Lemma chunk_seq_last (msg : list byte) :
  (length msg mod 31 ≠ 0)%nat →
  chunk_seq msg !! (length msg / 31)%nat = Some (SetBytes (last_chunk msg)).
Proof.
  intros Hne.
  pose proof (Nat.div_mod_eq (length msg) 31) as Hdm.
  pose proof (Nat.mod_upper_bound (length msg) 31) as Hr.
  unfold chunk_seq. rewrite list_lookup_fmap.
  rewrite lookup_seq_lt.
  2:{ rewrite chunks_count. rewrite decide_True by done. lia. }
  cbn [fmap option_fmap option_map]. rewrite Nat.add_0_l. do 2 f_equal.
  unfold pad_chunk, last_chunk, copy, spongeChunkSize.
  rewrite (Nat.mul_comm 31).
  set (tail := drop (length msg / 31 * 31) msg).
  assert (length tail = length msg mod 31)%nat as Htl
    by (unfold tail; rewrite length_drop; lia).
  rewrite (take_ge tail) by lia.
  rewrite length_replicate, drop_replicate.
  rewrite take_ge; [done|]. rewrite length_app, length_replicate. lia.
Qed.

(** The byte sponge is the field-element sponge of the chunk sequence. *)
Lemma HashBytesX_chunks (cs : constants) (msg : list byte) (frameSize : Z) :
  HashBytesX cs msg frameSize = SpongeHashX cs (chunk_seq msg) frameSize.
Proof.
  unfold HashBytesX, SpongeHashX.
  destruct (decide (frameSize < 2 ∨ 16 < frameSize)) as [|HF]; [done|].
  set (F := Z.to_nat frameSize).
  assert (2 ≤ F)%nat as HF2 by lia.
  set (init := Build_sponge (replicate F 0) 0 false None).
  set (body_b := λ (i : nat) (st : sponge), _ : option (result sponge)).
  set (body_s := λ (i : nat) (st : sponge), _ : option (result sponge)).
  change spongeChunkSize with 31%nat.
  assert (∀ i st, (i < length msg / 31)%nat → body_s i st = body_b i st) as Hbody.
  { intros i st Hi. unfold body_s, body_b. by rewrite chunk_seq_whole. }
  rewrite length_chunk_seq.
  destruct (decide (length msg mod 31 ≠ 0)%nat) as [Hne|Heq].
  - rewrite for_range_r_snoc.
    rewrite (for_range_r_ext body_s body_b) by (intros; apply Hbody; lia).
    destruct (for_range_r 0 (length msg / 31) body_b init) as [[st|e]|];
      cbn [mbind option_bind]; [|done|done].
    unfold body_s. rewrite Nat.add_0_l, chunk_seq_last by done.
    cbn [mbind option_bind].
    destruct (set_at (sp_frame st) (sp_k st) (SetBytes (last_chunk msg)))
      as [frame|]; cbn [mbind option_bind]; [|done].
    rewrite finish_dirty.
    destruct (decide (sp_k st = F - 1)%nat).
    + destruct (Hash cs frame) as [[h|err]|]; cbn [mbind option_bind as_digest]; [|done|done].
      rewrite set_at_Some by (rewrite length_replicate; lia). done.
    + done.
  - rewrite Nat.add_0_r.
    rewrite (for_range_r_ext body_s body_b) by (intros; apply Hbody; lia).
    done.
Qed.

Lemma SpongeHashX_empty (cs : constants) (frameSize : Z) :
  2 ≤ frameSize ≤ 16 → SpongeHashX cs [] frameSize = Some (Ok None).
Proof. intros HF. unfold SpongeHashX. by rewrite decide_False by lia. Qed.

Lemma HashBytesX_empty (cs : constants) (frameSize : Z) :
  2 ≤ frameSize ≤ 16 → HashBytesX cs [] frameSize = Some (Ok None).
Proof. intros HF. unfold HashBytesX. by rewrite decide_False by lia. Qed.

(** A message shorter than one chunk never reaches the permutation in
    [HashBytesXLessAlloc]: the padded chunk is stored, the dirty flag stays
    unset, and the zero [currentHash] is encoded. *)
Lemma HashBytesXLessAlloc_short (cs : constants) (msg : list byte) (frameSize : Z) :
  2 ≤ frameSize ≤ 16 → (length msg < 31)%nat →
  HashBytesXLessAlloc cs msg frameSize = Some (Ok (replicate 32 x00)).
Proof.
  intros HF Hlen. unfold HashBytesXLessAlloc.
  rewrite decide_False by lia.
  change spongeChunkSize with 31%nat.
  rewrite Nat.div_small by done. cbn [for_range_r mbind option_bind].
  cbn [la_state la_k la_dirty la_currentHash la_scratch].
  destruct (decide (length msg mod 31 ≠ 0)%nat).
  - rewrite set_at_Some by (rewrite length_replicate; lia). done.
  - done.
Qed.

Lemma HashBytesX_short (cs : constants) (msg : list byte) (frameSize : Z) :
  2 ≤ frameSize ≤ 16 → (0 < length msg < 31)%nat →
  HashBytesX cs msg frameSize
  = as_digest (Hash cs (SetBytes (last_chunk msg)
                          :: replicate (Z.to_nat frameSize - 1) 0)).
Proof.
  intros HF Hlen. unfold HashBytesX.
  rewrite decide_False by lia.
  change spongeChunkSize with 31%nat.
  rewrite Nat.div_small by lia. cbn [for_range_r mbind option_bind].
  cbn [sp_frame sp_k sp_hash].
  rewrite Nat.mod_small by lia. rewrite decide_True by lia.
  rewrite set_at_Some by (rewrite length_replicate; lia).
  cbn [mbind option_bind]. rewrite finish_dirty.
  replace (Z.to_nat frameSize) with (S (Z.to_nat frameSize - 1)) at 1 by lia.
  done.
Qed.

(** ** The heap: frame rules *)

Section FrameRules.

Context {A B : Type}.

Lemma preserves_ret (h0 h : gmap positive Z) (a : A) (Φ : A → gmap positive Z → Prop) :
  Φ a h → Mem.preserves h0 (mret a) h Φ.
Proof. intros HΦ Hsub a' h' [= <- <-]. done. Qed.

------

# [ACTIVITY]
From the first line of the entries above to the line with "cbn [fmap option_fmap", please return every line exactly, keeping both ends.

# [ANSWER SPACE]
Lemma chunk_seq_last (msg : list byte) :
  (length msg mod 31 ≠ 0)%nat →
  chunk_seq msg !! (length msg / 31)%nat = Some (SetBytes (last_chunk msg)).
Proof.
  intros Hne.
  pose proof (Nat.div_mod_eq (length msg) 31) as Hdm.
  pose proof (Nat.mod_upper_bound (length msg) 31) as Hr.
  unfold chunk_seq. rewrite list_lookup_fmap.
  rewrite lookup_seq_lt.
  2:{ rewrite chunks_count. rewrite decide_True by done. lia. }
  cbn [fmap option_fmap option_map]. rewrite Nat.add_0_l. do 2 f_equal.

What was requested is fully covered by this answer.